An API on a 64-bit system that would say that it requires strings being stored with UTF-32 would also define how UTF-32 code units are represented. As long as the valid range 0 to 0x10FFFF can be represented, this interface will be fine. If this system is designed so that two or three code units will be stored in a single 64-bit memory cell, no violation will occur in the valid range.


More interestingly, there already exists systems where memory is adressable by units of 1 bit, and on these systems, an UTF-32 code unit will work perfectly if code units are stored by steps of 21 bits of memory. On 64-bit systems, the possibility of addressing any groups individual bits will become an interesting option, notably when handling complex data structures such as bitfields, data compressors, bitmaps, ... No more need to use costly shifts and masking. Nothing would prevent such system to offer interoperability with 8-bit byte based systems (note also that recent memory technologies use fast serial interfaces instead of parallel buses, so that the memory granularity is less important).

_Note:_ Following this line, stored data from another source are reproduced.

(* ===== verification/KvSerial.v ===== *)
(** * Key-value store: serialisability

    A transaction that commits is compared with a new transaction that makes
    the same operations on the store as it is when the commit starts. *)

From S2P Require Import Prelude ViewHistory TxStatus LedgerEntries KvMap KvRoll KvHandle KvIsolation.
From S2P Require Import KvSerialise KvStore KvTx KvExample KvWorld KvCommit.

Open Scope N_scope.
Open Scope m_scope.

Module KvSerial.
Import Untyped MapHandle Isolation KvStore KvTx KvExample KvWorld KvCommit.

Section serial.
Context {Hook : Type} `{HE : !KvEnv Hook} `{HO : !StateOrder}.
Abbreviation Store := (Store Hook).
Abbreviation TxM := (M (Store * Tx)).

(** The operations of a transaction, one after the other. *)
Fixpoint run_tx (ops : list (string * TxOp)) : TxM (list TxResult) :=
  match ops with
  | [] => ret []
  | (name, op) :: ops =>
      r <- use_handle name (run_tx_op op) ;;;
      rs <- run_tx ops ;;;
      ret (r :: rs)
  end.

(** What a transaction writes to a map. *)
Definition writes_of (t : Tx) (name : string) : Write :=
  match change_sets t !! name with Some c => cs_writes c | None => ∅ end.

(** ** Opening maps at the current version *)

Lemma find_commit_tail v r : lc_version (get_tail r) <= v -> find_commit v r = Some (get_tail r).
Proof.
  intros Hv. unfold find_commit, commits.
  destruct (RollSpec.get_tail_cases r) as [[Hn Ht]|(l & c & Hl & Ht)].
  - rewrite Hn, Ht in *. simpl. by destruct (N.leb_spec (lc_version (roll_head r)) v); [|lia].
  - rewrite Hl, Ht in *. rewrite app_comm_cons, reverse_snoc. simpl.
    by destruct (N.leb_spec (lc_version c) v); [|lia].
Qed.

Definition current_state (s : Store) (name : string) : State :=
  match maps s !! name with
  | Some (_, p) => match heap s !! p with Some m => lc_state (get_tail (roll m)) | None => ∅ end
  | None => ∅
  end.

(** The change set of a transaction that opens the map now. *)
Definition fresh_changes (s : Store) (name : string) : option ChangeSet :=
  match maps s !! name with
  | Some (_, p) => heap s !! p ≫= create_change_set (version s) false
  | None => create_change_set (Hook := Hook) (version s) false (new_map name (Serialise.get_security_domain name))
  end.

Lemma fresh_changes_ok s name : store_inv s ->
  exists d, fresh_changes s name = Some d /\ unused d /\ cs_state d = current_state s name.
Proof.
  intros Hs. unfold fresh_changes, current_state. destruct (maps s !! name) as [[cv p]|] eqn:Hp.
  - destruct (si_maps _ Hs _ _ _ Hp) as (m & Hm & _ & _ & _ & Ht & _). rewrite Hm. simpl.
    unfold create_change_set. rewrite find_commit_tail by done. eexists. by split_and!.
  - unfold create_change_set. rewrite find_commit_tail by (simpl; lia). eexists. by split_and!.
Qed.

(** ** Running the operations again *)

(** A run over change sets [css], of which the maps opened so far are in the
    transaction. *)
Record running (s0 : Store) (css : gmap string ChangeSet) (st : Store * Tx) : Prop := mkRunning {
  rn_maps : maps st.1 = maps s0;
  rn_version : version st.1 = version s0;
  rn_heap : forall n cv p, maps s0 !! n = Some (cv, p) -> heap st.1 !! p = heap s0 !! p;
  rn_seqno : read_seqno st.1 st.2 = version s0;
  rn_opened : forall n p a, all_changes st.2 !! n = Some (p, a) ->
    exists c, a = Changes c /\ css !! n = Some c;
  rn_unopened : forall n c, all_changes st.2 !! n = None -> css !! n = Some c ->
    fresh_changes s0 n = Some c;
  rn_created : forall n p, created_maps st.2 !! n = Some p -> all_changes st.2 !! n <> None;
}.
(** Adding a change set over [p] to the transaction. *)
Lemma filling_add s0 s s' changes new_maps new_maps' n p c m w :
  filling s0 s (filled_tx changes new_maps) -> changes !! n = None ->
  s' = s \/ s' = with_new_map n s ->
  heap s' !! p = Some m -> ident m = ident_of n -> map_wf m ->
  unused c -> cs_rollback_counter c = rollback_counter (roll m) -> tracks c m ->
  (new_maps' = new_maps /\ current s n p) \/
  (new_maps' = <[n := p]> new_maps /\ roll m = initial_roll /\ maps s !! n = None /\ heap s !! p = None) ->
  filling s0 s' (filled_tx (<[n := (p, Changes (set_cs_writes w c))]> changes) new_maps').
Proof.
  intros [F1 F2 F3 F4 F5 F6 F7 F8] Hn Hs' Hm Hi Hwf Hu Hc Ht Hnew.
  assert (store_inv s' /\ heap_step s s' /\ maps s' = maps s /\ version s' = version s /\
    forall q m0, heap s !! q = Some m0 -> heap s' !! q = Some m0) as (I & St & Em & Ev & Eh).
  { destruct Hs' as [->| ->].
    - split_and!; try done. by apply same_rolls_step.
    - destruct (with_new_map_good n s F1). split_and!; try done. intros. by apply with_new_map_lookup. }
  assert (tx_maps s' (filled_tx changes new_maps)) as Htm by (eapply tx_maps_step; [exact St|tauto..]).
  assert (forall k q, current s' k q <-> current s k q) as Hcur by (intros; unfold current; by rewrite Em).
  split; try congruence.
  - intros k. rewrite <- F4. unfold current_state. rewrite Em.
    destruct (maps s !! k) as [[cv q]|] eqn:Hk; [|done].
    destruct (si_maps _ F1 _ _ _ Hk) as (m0 & Hm0 & _). by rewrite Hm0, (Eh _ _ Hm0).
  - eapply (tx_maps_open s' _ _ n p (set_cs_writes w c) m Htm); try done.
    destruct Hnew as [[-> _]|(-> & Hr & _ & Hh)]; [by left|right]. split_and!; [done|done|].
    intros k Hk%Hcur. destruct (current_heap s k p F1 Hk) as (m0 & Hm0 & _). congruence.
  - intros k q a. cbn [filled_tx all_changes created_maps set_created_maps set_all_changes].
    intros [[<- [= <- _]]|[Hne Hk]]%lookup_insert_Some.
    + destruct Hnew as [[-> Hcu]|(-> & _)]; [right; by apply Hcur|left; by rewrite lookup_insert_eq].
    + destruct (F6 k q a Hk) as [Hcr|Hcu]; [left|right; by apply Hcur]. simpl in Hcr.
      destruct Hnew as [[-> _]|(-> & _)]; [done|by rewrite lookup_insert_ne].
  - intros k q. cbn [filled_tx all_changes created_maps set_created_maps set_all_changes]. rewrite Em.
    destruct Hnew as [[-> _]|(-> & _ & Hnone & _)]; [apply F7|].
    intros [[<- _]|[_ Hk]]%lookup_insert_Some; [done|by eapply F7].
  - intros k q d m0. cbn [filled_tx all_changes created_maps set_created_maps set_all_changes].
    intros [[<- [= <- <-]]|[Hne Hk]]%lookup_insert_Some Hm0.
    + simplify_eq. by apply prepare_unused.
    + destruct (tm_changes _ _ F5 k q _ Hk) as (d' & m1 & _ & Hm1 & _). pose proof (Eh _ _ Hm1) as Hm1'.
      simplify_eq. by eapply F8.
Qed.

The only cost for bit-addressing is that it just requires 3 bits of address, but in a 64-bit address, this cost seems very low becaue the global addressable space will still be... more than 2.3*10^18 bytes, much more than any computer will manage in a single process for the next century (according to the Moore's law which doubles the computing capabilities every 3 years). Even such scheme would not limit the performance given that memory caches are paged, and these caches are always increasing, eliminating most of the costs and problems related to data alignment experimented today on bus-based systems.

Other territories are also still unexplored in microprocessors, notably the possibility of using non-binary numeric systems (think about optical or magnetic systems which could outperform the current electric systems due to reduced power and heat caused by currents of electrons through molecular substrates, replacing them by shifts of atomic states caused by light rays, and the computing possibilities offered by light diffraction through cristals). The lowest granularity of information in some future may be larger than a dual-state bit, meaning that todays 8-bit systems would need to be emulated using other numerical systems...
(Note for example that to store the range 0..0x10FFFF, you would need 13 digits on a ternary system, and to store the range of 32-bit integers, you would need 21 ternary digits; memry technologies for such systems may use byte units made of 6 ternary digits, so programmers would have the choice between 3 "ternary bytes", i.e. 18 ternary digits, to store our 21-bit code units, or 4 "ternary bytes", i.e. 24 ternary digits or more than 34 binary bits, to be able to store the whole 32-bit range.)


Nothing there is impossible for the future (when it will become more and more difficult to increase the density of transistors, or to reduce further the voltage, or to increase the working frequency, or to avoid the inevitable and random presence of natural defects in substrates; escaping from the historic binary-only systems may offer interesting opportunities for further performance increase).